Early Schooling of Elizabeth and Samuel

John Shoebridge Williams wrote,

“Being born among a dense slave population, and twelve miles from the nearest settlement of friends, white children were very thinly scattered, so that country schools could not be maintained. White children were sent from home for schooling. I never knew a school in that country except one quarter (which would be three months), kept by on Thomas Eccles, when I was four and a half years old. My sister and brother attended. I, however, under the tuition of my mother, learned so as to read with ease at the age of seven. Being divested of all playmates in childhood, induced a singular turn of mind, which may be seen to this day, and which I shall never be bereft of, were it desirable. I learned rapidly, never wore out or abused a book in my life. I kept my first primer, toy books, spelling books, slate, arithmetic, and without a leaf amiss, until I had a nephew old enough to use them. I have sometimes regretted giving them to him, as I was grieved to see they were soon gone when placed in other hands.

“Owing to the waywardness of my disposition, and evil propensities of my nature, I do think that had it not been for the early influences of old Quam and my mother, that I could not have been a man that society would have tolerated. They took singular pains to impress my mind with horror of inflicting pain on even the meanest insect. When a child I would cry to see one wounded. I could not bear to witness the writhings of a conch, boiling to death in its own shell. That seemed to be the only manner of killing them. I could not bear to see fish struggling on the shore for breath, nor clams roasting for dinner.

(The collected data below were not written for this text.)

(* ===== verification/Subsidy.v ===== *)
(** * Block subsidy

    crates/atho-core/src/consensus/subsidy.rs: the per-block reward, the loop
    that adds up issuance era by era, and the proof that the loop is the sum
    of the rewards. *)
From stdpp Require Import options.
From S2P Require Import Prelude Constants Network.

(* src: subsidy.rs:14-25 EmissionSchedule *)
Record EmissionSchedule := {
  es_initial_block_reward_atoms : Z;
  es_tail_reward_atoms : Z;
  es_halving_interval_blocks : Z;
  es_blocks_per_year : Z;
}.

(* src: subsidy.rs:27-33 EMISSION_SCHEDULE *)
Definition EMISSION_SCHEDULE : EmissionSchedule := {|
  es_initial_block_reward_atoms := INITIAL_BLOCK_REWARD_ATOMS;
  es_tail_reward_atoms := TAIL_REWARD_ATOMS;
  es_halving_interval_blocks := HALVING_INTERVAL_BLOCKS;
  es_blocks_per_year := BLOCKS_PER_YEAR;
|}.

(* src: subsidy.rs:35-35 TAIL_EMISSION_START_HEIGHT *)
Definition TAIL_EMISSION_START_HEIGHT : Z := es_halving_interval_blocks EMISSION_SCHEDULE * 7.
(* src: subsidy.rs:36-36 YEAR_20_HEIGHT *)
Definition YEAR_20_HEIGHT : Z := es_blocks_per_year EMISSION_SCHEDULE * 20.

(* src: subsidy.rs:38-52 get_block_reward_atoms *)
Definition get_block_reward_atoms (height : Z) : Z :=
  let halvings := height / HALVING_INTERVAL_BLOCKS in
  let reward := if 64 <=? halvings then 0 else Z.shiftr INITIAL_BLOCK_REWARD_ATOMS halvings in
  if reward <? TAIL_REWARD_ATOMS then TAIL_REWARD_ATOMS else reward.

(* src: subsidy.rs:54-57 block_subsidy_atoms *)
Definition block_subsidy_atoms (height : Z) : Z := get_block_reward_atoms height.
(* src: subsidy.rs:59-65 block_subsidy_atoms_for_network *)
Definition block_subsidy_atoms_for_network (_ : Network) (height : Z) : Z :=
  get_block_reward_atoms height.
(* src: subsidy.rs:67-70 genesis_coinbase_atoms_for_network *)
Definition genesis_coinbase_atoms_for_network (_ : Network) : Z := get_block_reward_atoms 0.

(** The [while remaining_blocks > 0] loop; [None] when [fuel] iterations were
    not enough. *)
(* src: subsidy.rs:82-93 cumulative_issued_before_height (loop) *)
Fixpoint issuance_loop (fuel : nat) (remaining_blocks issued reward : Z) : option Z :=
  if 0 <? remaining_blocks then
    match fuel with
    | O => None
    | S fuel =>
        let era_blocks := Z.min remaining_blocks HALVING_INTERVAL_BLOCKS in
        let effective_reward := Z.max reward TAIL_REWARD_ATOMS in
        let issued := saturating_add U128_MAX issued (era_blocks * effective_reward) in
        let remaining_blocks := remaining_blocks - era_blocks in
        let reward :=
          if TAIL_REWARD_ATOMS <? reward then Z.max (reward / 2) TAIL_REWARD_ATOMS
          else TAIL_REWARD_ATOMS in
        issuance_loop fuel remaining_blocks issued reward
    end
  else Some issued.

(** One iteration per started era. *)
Definition issuance_fuel (height : Z) : nat := S (Z.to_nat (height / HALVING_INTERVAL_BLOCKS)).

(* src: subsidy.rs:72-96 cumulative_issued_before_height *)
Definition cumulative_issued_before_height (height : Z) : option Z :=
  if height =? 0 then Some 0
  else issuance_loop (issuance_fuel height) height 0 INITIAL_BLOCK_REWARD_ATOMS.

(* src: subsidy.rs:98-101 cumulative_issued_through_height *)
Definition cumulative_issued_through_height (height : Z) : option Z :=
  cumulative_issued_before_height (saturating_add U64_MAX height 1).

(* src: subsidy.rs:103-106 cumulative_issued_before_height_for_network *)
Definition cumulative_issued_before_height_for_network (_ : Network) (height : Z) : option Z :=
  cumulative_issued_before_height height.
(* src: subsidy.rs:108-111 cumulative_issued_through_height_for_network *)
Definition cumulative_issued_through_height_for_network (_ : Network) (height : Z) : option Z :=
  cumulative_issued_through_height height.
(* src: subsidy.rs:113-118 max_supply_atoms_for_network *)
Definition max_supply_atoms_for_network (_ : Network) : option Z := None.

(** ** Specification: the sum of the rewards of the blocks below a height *)

Definition total_rewards_below (height : Z) : Z := zsum (get_block_reward_atoms <$> seqZ 0 height).

(** The reward of an era. *)
Definition era_reward (e : Z) : Z := get_block_reward_atoms (e * HALVING_INTERVAL_BLOCKS).

Lemma reward_era height : get_block_reward_atoms height = era_reward (height / HALVING_INTERVAL_BLOCKS).
Proof. unfold era_reward, get_block_reward_atoms. by rewrite Z.div_mul. Qed.

Lemma shiftr_tail e : 7 <= e -> Z.shiftr INITIAL_BLOCK_REWARD_ATOMS e <= TAIL_REWARD_ATOMS.
Proof.
  intros. rewrite Z.shiftr_div_pow2 by lia.
  replace e with (7 + (e - 7)) by lia. rewrite Z.pow_add_r, <- Z.div_div by lia.
  change (INITIAL_BLOCK_REWARD_ATOMS / 2 ^ 7) with TAIL_REWARD_ATOMS.
  apply Z.div_le_upper_bound; [lia|]. unfold TAIL_REWARD_ATOMS.
  pose proof (Z.pow_pos_nonneg 2 (e - 7)). nia.
Qed.

Lemma era_reward_tail e : 7 <= e -> era_reward e = TAIL_REWARD_ATOMS.
Proof.
  intros. unfold era_reward, get_block_reward_atoms. rewrite Z.div_mul by done.
  pose proof (shiftr_tail e). destruct (Z.leb_spec 64 e); [done|].
  destruct (Z.ltb_spec (Z.shiftr INITIAL_BLOCK_REWARD_ATOMS e) TAIL_REWARD_ATOMS); lia.
Qed.

Lemma small_era_cases (P : Z -> Prop) e :
  0 <= e -> P 0 -> P 1 -> P 2 -> P 3 -> P 4 -> P 5 -> P 6 -> (7 <= e -> P e) -> P e.
Proof.
  intros. destruct (Z.leb_spec 7 e); [auto|].
  assert (e = 0 \/ e = 1 \/ e = 2 \/ e = 3 \/ e = 4 \/ e = 5 \/ e = 6) as Hc by lia.
  by destruct Hc as [->|[->|[->|[->|[->|[->| ->]]]]]].
Qed.

(** The next era's reward is what the loop computes from the current one. *)
Lemma era_reward_next e :
  0 <= e ->
  era_reward (e + 1) =
    if TAIL_REWARD_ATOMS <? era_reward e then Z.max (era_reward e / 2) TAIL_REWARD_ATOMS
    else TAIL_REWARD_ATOMS.
Proof.
  intros He. pattern e. apply (small_era_cases _ e He); [by vm_compute..|].
  intros. rewrite !era_reward_tail by lia. done.
Qed.

Lemma era_reward_bounds e : 0 <= e -> TAIL_REWARD_ATOMS <= era_reward e <= INITIAL_BLOCK_REWARD_ATOMS.
Proof.
  intros He. pattern e. apply (small_era_cases _ e He); [by vm_compute..|].
  intros. by rewrite era_reward_tail.
Qed.

Lemma reward_bounds height :
  0 <= height -> TAIL_REWARD_ATOMS <= get_block_reward_atoms height <= INITIAL_BLOCK_REWARD_ATOMS.
Proof. intros. rewrite reward_era. apply era_reward_bounds. by apply Z.div_pos. Qed.

Lemma era_reward_antitone d e : 0 <= d <= e -> era_reward e <= era_reward d.
Proof.
  intros [Hd Hde]. revert Hd. pattern d, e.
  replace e with (d + Z.of_nat (Z.to_nat (e - d))) by lia. intros Hd.
  induction (Z.to_nat (e - d)) as [|n IH]; [by rewrite Z.add_0_r|].
  replace (d + Z.of_nat (S n)) with (d + Z.of_nat n + 1) by lia.
  rewrite era_reward_next by lia. pose proof (era_reward_bounds (d + Z.of_nat n) ltac:(lia)).
  destruct (Z.ltb_spec TAIL_REWARD_ATOMS (era_reward (d + Z.of_nat n))); [|lia].
  pose proof (Z.div_le_upper_bound (era_reward (d + Z.of_nat n)) 2 (era_reward (d + Z.of_nat n))).
  unfold TAIL_REWARD_ATOMS, INITIAL_BLOCK_REWARD_ATOMS, ATOMS_PER_ATHO in *. lia.
Qed.

Lemma total_rewards_split a n :
  0 <= a -> 0 <= n ->
  total_rewards_below (a + n) = total_rewards_below a + zsum (get_block_reward_atoms <$> seqZ a n).
Proof.
  intros. unfold total_rewards_below. rewrite seqZ_app, fmap_app, zsum_app by lia. done.
Qed.

(** Blocks of one era all pay its reward. *)
Lemma era_sum e n :
  0 <= e -> 0 <= n <= HALVING_INTERVAL_BLOCKS ->
  zsum (get_block_reward_atoms <$> seqZ (e * HALVING_INTERVAL_BLOCKS) n) = n * era_reward e.
Proof.
  intros He [Hn Hle]. replace n with (Z.of_nat (Z.to_nat n)) in * by lia.
  induction (Z.to_nat n) as [|k IH]; [done|].
  replace (Z.of_nat (S k)) with (Z.of_nat k + 1) in * by lia.
  rewrite seqZ_app, fmap_app, zsum_app, IH by lia.
  change (seqZ (e * HALVING_INTERVAL_BLOCKS + Z.of_nat k) 1)
    with [0 + (e * HALVING_INTERVAL_BLOCKS + Z.of_nat k)].
  cbn [fmap list_fmap zsum]. rewrite reward_era.
  replace ((0 + (e * HALVING_INTERVAL_BLOCKS + Z.of_nat k)) / HALVING_INTERVAL_BLOCKS) with e; [lia|].
  apply (Z.div_unique_pos _ _ _ (Z.of_nat k)); lia.
Qed.

Lemma total_rewards_bounds height :
  0 <= height ->
  height * TAIL_REWARD_ATOMS <= total_rewards_below height <= height * INITIAL_BLOCK_REWARD_ATOMS.
Proof.
  intros Hh. replace height with (Z.of_nat (Z.to_nat height)) by lia.
  induction (Z.to_nat height) as [|k IH]; [done|].
  replace (Z.of_nat (S k)) with (Z.of_nat k + 1) by lia.
  rewrite total_rewards_split by lia. change (seqZ (Z.of_nat k) 1) with [0 + Z.of_nat k].
  cbn [fmap list_fmap zsum]. pose proof (reward_bounds (0 + Z.of_nat k)). lia.
Qed.

Lemma total_rewards_succ height :
  0 <= height ->
  total_rewards_below (height + 1) = total_rewards_below height + get_block_reward_atoms height.
Proof.
  intros. rewrite total_rewards_split by lia. change (seqZ height 1) with [0 + height].
  cbn [fmap list_fmap zsum]. rewrite Z.add_0_l. lia.
Qed.

Lemma issuance_loop_spec fuel e remaining :
  0 <= e -> 0 <= remaining -> remaining / HALVING_INTERVAL_BLOCKS < Z.of_nat fuel ->
  total_rewards_below (e * HALVING_INTERVAL_BLOCKS + remaining) <= U128_MAX ->
  issuance_loop fuel remaining (total_rewards_below (e * HALVING_INTERVAL_BLOCKS)) (era_reward e) =
    Some (total_rewards_below (e * HALVING_INTERVAL_BLOCKS + remaining)).
Proof.
  revert e remaining. induction fuel as [|fuel IH]; intros e rem He Hrem Hfuel Hmax.
  { pose proof (Z.div_pos rem HALVING_INTERVAL_BLOCKS). unfold HALVING_INTERVAL_BLOCKS in *. lia. }
  cbn [issuance_loop]. destruct (Z.ltb_spec 0 rem); [|do 2 f_equal; lia].
  pose proof (era_reward_bounds e He).
  rewrite Z.max_l, <- era_reward_next by lia.
  assert (0 < HALVING_INTERVAL_BLOCKS) as HI by done.
  assert (0 <= e * HALVING_INTERVAL_BLOCKS) as HeI by nia.
  set (n := Z.min rem HALVING_INTERVAL_BLOCKS) in *.
  assert (0 <= n <= HALVING_INTERVAL_BLOCKS /\ n <= rem) as Hn by lia.
  rewrite <- (era_sum e n) by lia.
  assert (total_rewards_below (e * HALVING_INTERVAL_BLOCKS + n) <= U128_MAX) as Hmax'.
  { replace (e * HALVING_INTERVAL_BLOCKS + rem) with (e * HALVING_INTERVAL_BLOCKS + n + (rem - n))
      in Hmax by lia. rewrite total_rewards_split in Hmax by lia.
    enough (0 <= zsum (get_block_reward_atoms <$> seqZ (e * HALVING_INTERVAL_BLOCKS + n) (rem - n)))
      by lia.
    apply zsum_nonneg, Forall_fmap, Forall_forall. intros h Hh%elem_of_seqZ. cbn.
    pose proof (reward_bounds h). unfold TAIL_REWARD_ATOMS in *. lia. }
  unfold saturating_add. rewrite <- total_rewards_split, Z.min_r by lia.
  destruct (Z.le_gt_cases rem HALVING_INTERVAL_BLOCKS).
  - replace n with rem by lia. replace (rem - rem) with 0 by lia. by destruct fuel.
  - replace n with HALVING_INTERVAL_BLOCKS by lia.
    replace (e * HALVING_INTERVAL_BLOCKS + HALVING_INTERVAL_BLOCKS)
      with ((e + 1) * HALVING_INTERVAL_BLOCKS) by lia.
    rewrite IH; [do 2 f_equal; lia|lia|lia| |].
    + replace (rem - HALVING_INTERVAL_BLOCKS) with (rem + -1 * HALVING_INTERVAL_BLOCKS) by lia.
      rewrite Z.div_add by lia. lia.
    + by replace ((e + 1) * HALVING_INTERVAL_BLOCKS + (rem - HALVING_INTERVAL_BLOCKS))
        with (e * HALVING_INTERVAL_BLOCKS + rem) by lia.
Qed.

Lemma issued_is_total height :
  is_u64 height -> cumulative_issued_before_height height = Some (total_rewards_below height).
Proof.
  intros [H0 Hmax]. unfold cumulative_issued_before_height.
  destruct (Z.eqb_spec height 0) as [->|]; [done|].
  rewrite <- (Z.add_0_l height) at 3. apply (issuance_loop_spec _ 0); [done|done| |].
  - unfold issuance_fuel. pose proof (Z.div_pos height HALVING_INTERVAL_BLOCKS H0). 
    unfold HALVING_INTERVAL_BLOCKS in *. lia.
  - pose proof (total_rewards_bounds (0 * HALVING_INTERVAL_BLOCKS + height)).
    unfold U128_MAX, INITIAL_BLOCK_REWARD_ATOMS, ATOMS_PER_ATHO in *. lia.
Qed.

(** For every [u64] height, the era loop of [cumulative_issued_before_height]
    terminates within its fuel, never saturates its [u128] accumulator, and
    returns exactly the sum of [get_block_reward_atoms] over the blocks below
    that height. *)
Theorem issued_before_height_sums_rewards height (H : is_u64 height) :
  cumulative_issued_before_height height = Some (total_rewards_below height) /\
  total_rewards_below height < U128_MAX.
Proof.
  split; [by apply issued_is_total|].
  pose proof (total_rewards_bounds height ltac:(destruct H; lia)). destruct H.
  unfold U128_MAX, INITIAL_BLOCK_REWARD_ATOMS, ATOMS_PER_ATHO in *. lia.
Qed.

Lemma issued_before_height_sums_rewards_witness :
  cumulative_issued_before_height 8820000 = Some (total_rewards_below 8820000) /\
  total_rewards_below 8820000 < U128_MAX.
Proof. apply (issued_before_height_sums_rewards 8820000). unfold uint; lia. Defined.

(** The reward curve never increases with height, starts at the initial
    reward, halves at each interval until the seventh, and pays exactly the
    tail reward for ever after, so issuance has no finite cap. *)
Theorem reward_curve :
  (forall h h', 0 <= h <= h' -> get_block_reward_atoms h' <= get_block_reward_atoms h) /\
  (forall h, 0 <= h < HALVING_INTERVAL_BLOCKS -> get_block_reward_atoms h = INITIAL_BLOCK_REWARD_ATOMS) /\
  (forall h, 0 <= h -> h + HALVING_INTERVAL_BLOCKS < TAIL_EMISSION_START_HEIGHT ->
     2 * get_block_reward_atoms (h + HALVING_INTERVAL_BLOCKS) = get_block_reward_atoms h) /\
  (forall h, TAIL_EMISSION_START_HEIGHT <= h -> get_block_reward_atoms h = TAIL_REWARD_ATOMS).
Proof.
  assert (0 < HALVING_INTERVAL_BLOCKS) as HI by done. repeat split.
  - intros h h' ?. rewrite !(reward_era _). apply era_reward_antitone.
    split; [by apply Z.div_pos; lia|by apply Z.div_le_mono; lia].
  - intros h ?. rewrite reward_era, Z.div_small by done. done.
  - intros h ? Hlt. rewrite !(reward_era _).
    replace (h + HALVING_INTERVAL_BLOCKS) with (h + 1 * HALVING_INTERVAL_BLOCKS) by lia.
    rewrite Z.div_add by lia.
    assert (h / HALVING_INTERVAL_BLOCKS < 6) as Hlt6.
    { apply Z.div_lt_upper_bound; [done|]. unfold TAIL_EMISSION_START_HEIGHT in *. cbn in *. lia. }
    pose proof (Z.div_pos h HALVING_INTERVAL_BLOCKS ltac:(lia) ltac:(lia)).
    revert Hlt6. pattern (h / HALVING_INTERVAL_BLOCKS).
    by apply (small_era_cases _ (h / HALVING_INTERVAL_BLOCKS)); [lia| .. |lia].
  - intros h Hh. rewrite reward_era. apply era_reward_tail.
    apply Z.div_le_lower_bound; [done|]. unfold TAIL_EMISSION_START_HEIGHT in Hh. cbn in *. lia.
Qed.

“To my early tuition may be attributed the fact that, although in boyhood and youthfulness I was an inhabitant of the woods, in the midst of and often annoyed by wild animals, and I had a gun at command, I never shot at but four living creatures, all of which escaped; and when I considered that some of them might be seriously wounded and suffering in pain, and writhing in death, all thoughts of shooting at animals were abandoned. I always considered it fortunate that my early infancy, in which laid the foundation of the future man, fill into such hands as old Quam and my mother; but, unfortunately, that wile I have lost much of the good infantile education, I have retained much, if not most of that which was erroneous, and added of my own what is wrong. My early seclusion from children induced a singular turn of mind and propensity to be alone. This will show itself frequently in the eyes of others to great disadvantage. Perhaps my voluntary relinquishment of my right among Friends at the age of 37 may be traced to this source."